**Problem requirements**: Among the records, how many lines carry the string "result"? Give that number with nothing added.

**Input material**:

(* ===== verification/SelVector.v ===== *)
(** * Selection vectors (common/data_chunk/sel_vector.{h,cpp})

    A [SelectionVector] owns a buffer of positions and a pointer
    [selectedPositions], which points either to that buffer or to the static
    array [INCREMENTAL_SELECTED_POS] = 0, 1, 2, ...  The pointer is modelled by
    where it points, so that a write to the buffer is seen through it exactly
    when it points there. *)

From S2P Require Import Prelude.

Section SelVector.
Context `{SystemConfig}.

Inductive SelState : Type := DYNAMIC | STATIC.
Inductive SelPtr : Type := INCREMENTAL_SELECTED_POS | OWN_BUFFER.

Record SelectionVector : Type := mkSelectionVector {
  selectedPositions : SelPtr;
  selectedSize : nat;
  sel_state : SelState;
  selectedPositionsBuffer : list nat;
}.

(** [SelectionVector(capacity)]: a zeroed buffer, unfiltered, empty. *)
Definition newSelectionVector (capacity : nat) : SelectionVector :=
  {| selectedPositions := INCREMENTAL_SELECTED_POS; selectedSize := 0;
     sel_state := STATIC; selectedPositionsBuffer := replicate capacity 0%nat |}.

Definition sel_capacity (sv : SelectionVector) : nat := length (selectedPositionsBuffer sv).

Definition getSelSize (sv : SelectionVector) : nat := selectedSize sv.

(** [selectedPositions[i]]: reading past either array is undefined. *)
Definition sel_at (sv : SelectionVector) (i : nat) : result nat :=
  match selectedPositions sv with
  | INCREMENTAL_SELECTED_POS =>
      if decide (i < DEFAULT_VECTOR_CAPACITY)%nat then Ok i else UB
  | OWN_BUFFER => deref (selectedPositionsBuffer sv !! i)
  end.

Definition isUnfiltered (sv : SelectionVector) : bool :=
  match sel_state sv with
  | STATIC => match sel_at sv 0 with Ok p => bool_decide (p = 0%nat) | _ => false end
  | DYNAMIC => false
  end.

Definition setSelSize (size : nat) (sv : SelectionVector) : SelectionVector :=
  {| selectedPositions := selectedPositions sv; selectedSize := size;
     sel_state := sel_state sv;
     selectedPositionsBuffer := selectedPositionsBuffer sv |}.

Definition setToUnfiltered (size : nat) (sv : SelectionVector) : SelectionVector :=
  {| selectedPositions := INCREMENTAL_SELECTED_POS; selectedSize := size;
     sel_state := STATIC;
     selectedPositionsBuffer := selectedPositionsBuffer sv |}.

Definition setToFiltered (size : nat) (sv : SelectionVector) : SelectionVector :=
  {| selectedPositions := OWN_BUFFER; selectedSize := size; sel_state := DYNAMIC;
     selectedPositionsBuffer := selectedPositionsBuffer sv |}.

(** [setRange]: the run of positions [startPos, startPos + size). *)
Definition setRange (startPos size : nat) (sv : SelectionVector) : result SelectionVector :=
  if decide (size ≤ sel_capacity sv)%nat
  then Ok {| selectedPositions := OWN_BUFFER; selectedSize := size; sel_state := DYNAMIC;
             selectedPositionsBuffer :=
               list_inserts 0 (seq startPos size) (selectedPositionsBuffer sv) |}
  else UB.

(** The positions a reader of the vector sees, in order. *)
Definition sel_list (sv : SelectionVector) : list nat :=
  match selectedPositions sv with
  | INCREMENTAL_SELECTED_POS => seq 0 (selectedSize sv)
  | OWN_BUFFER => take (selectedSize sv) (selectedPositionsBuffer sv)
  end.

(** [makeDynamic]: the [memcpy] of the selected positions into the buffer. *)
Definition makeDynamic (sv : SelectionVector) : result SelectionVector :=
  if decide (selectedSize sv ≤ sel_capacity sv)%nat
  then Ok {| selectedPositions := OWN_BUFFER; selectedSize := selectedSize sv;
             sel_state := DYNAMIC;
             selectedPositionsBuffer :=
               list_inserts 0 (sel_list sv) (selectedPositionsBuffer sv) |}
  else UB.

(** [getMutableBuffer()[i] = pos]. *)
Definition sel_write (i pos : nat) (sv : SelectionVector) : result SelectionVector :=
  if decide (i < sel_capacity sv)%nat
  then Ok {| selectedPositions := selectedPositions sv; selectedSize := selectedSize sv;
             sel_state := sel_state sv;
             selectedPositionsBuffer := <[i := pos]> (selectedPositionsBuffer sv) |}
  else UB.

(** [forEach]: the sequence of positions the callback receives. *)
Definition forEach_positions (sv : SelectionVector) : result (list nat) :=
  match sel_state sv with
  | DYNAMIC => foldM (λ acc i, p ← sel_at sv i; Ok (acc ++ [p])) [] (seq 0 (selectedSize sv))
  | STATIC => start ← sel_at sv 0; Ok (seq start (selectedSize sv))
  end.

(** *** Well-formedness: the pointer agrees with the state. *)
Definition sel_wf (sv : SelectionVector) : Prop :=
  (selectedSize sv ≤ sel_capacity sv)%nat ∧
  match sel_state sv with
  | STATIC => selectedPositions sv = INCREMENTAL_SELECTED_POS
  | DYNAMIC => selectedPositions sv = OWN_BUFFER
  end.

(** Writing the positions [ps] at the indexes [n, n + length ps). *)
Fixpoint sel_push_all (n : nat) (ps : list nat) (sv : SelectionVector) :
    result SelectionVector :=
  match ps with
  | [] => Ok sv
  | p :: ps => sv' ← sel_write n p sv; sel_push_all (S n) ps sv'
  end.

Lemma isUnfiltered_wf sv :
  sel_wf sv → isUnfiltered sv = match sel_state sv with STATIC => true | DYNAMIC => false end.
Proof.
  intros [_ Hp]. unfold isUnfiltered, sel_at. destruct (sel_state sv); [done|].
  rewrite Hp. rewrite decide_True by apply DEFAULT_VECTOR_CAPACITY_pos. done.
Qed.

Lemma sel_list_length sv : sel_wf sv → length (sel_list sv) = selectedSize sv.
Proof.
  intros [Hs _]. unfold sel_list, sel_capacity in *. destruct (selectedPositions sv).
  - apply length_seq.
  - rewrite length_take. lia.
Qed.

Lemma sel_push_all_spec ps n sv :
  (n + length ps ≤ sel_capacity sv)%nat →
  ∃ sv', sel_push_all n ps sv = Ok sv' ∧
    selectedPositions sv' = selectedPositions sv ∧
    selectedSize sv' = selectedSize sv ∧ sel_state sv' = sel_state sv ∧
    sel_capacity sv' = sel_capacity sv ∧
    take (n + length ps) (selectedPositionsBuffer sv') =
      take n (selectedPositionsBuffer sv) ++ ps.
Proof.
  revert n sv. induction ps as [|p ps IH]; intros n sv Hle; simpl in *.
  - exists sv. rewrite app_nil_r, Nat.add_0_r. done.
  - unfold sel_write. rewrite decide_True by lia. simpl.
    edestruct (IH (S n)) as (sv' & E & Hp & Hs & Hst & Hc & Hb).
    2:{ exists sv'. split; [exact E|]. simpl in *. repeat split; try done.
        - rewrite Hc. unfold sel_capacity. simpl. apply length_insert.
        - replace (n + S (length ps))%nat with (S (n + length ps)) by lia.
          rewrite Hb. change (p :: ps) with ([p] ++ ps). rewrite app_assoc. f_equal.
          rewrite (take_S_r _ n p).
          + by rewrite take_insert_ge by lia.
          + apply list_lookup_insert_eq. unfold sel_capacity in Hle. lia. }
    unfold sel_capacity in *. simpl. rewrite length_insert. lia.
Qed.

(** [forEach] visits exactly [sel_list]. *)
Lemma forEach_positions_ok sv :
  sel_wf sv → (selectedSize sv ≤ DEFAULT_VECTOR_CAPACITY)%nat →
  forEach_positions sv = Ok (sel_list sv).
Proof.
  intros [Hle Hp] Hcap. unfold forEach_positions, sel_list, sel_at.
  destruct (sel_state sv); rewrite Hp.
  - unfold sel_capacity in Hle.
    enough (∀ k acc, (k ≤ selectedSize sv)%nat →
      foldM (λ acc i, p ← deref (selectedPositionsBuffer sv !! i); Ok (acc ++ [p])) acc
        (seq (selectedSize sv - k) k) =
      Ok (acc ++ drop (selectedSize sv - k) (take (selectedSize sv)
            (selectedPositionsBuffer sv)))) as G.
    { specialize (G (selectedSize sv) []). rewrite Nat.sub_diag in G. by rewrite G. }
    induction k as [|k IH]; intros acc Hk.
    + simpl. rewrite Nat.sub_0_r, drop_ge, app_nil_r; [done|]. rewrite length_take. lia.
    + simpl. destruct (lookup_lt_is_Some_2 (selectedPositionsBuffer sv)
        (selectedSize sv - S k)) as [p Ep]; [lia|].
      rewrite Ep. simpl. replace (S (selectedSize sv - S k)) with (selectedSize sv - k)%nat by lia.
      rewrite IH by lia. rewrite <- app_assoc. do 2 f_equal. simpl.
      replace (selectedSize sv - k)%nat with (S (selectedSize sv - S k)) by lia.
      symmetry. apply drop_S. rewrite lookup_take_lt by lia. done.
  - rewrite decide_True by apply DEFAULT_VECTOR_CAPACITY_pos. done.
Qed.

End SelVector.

**Response to this exercise**: 6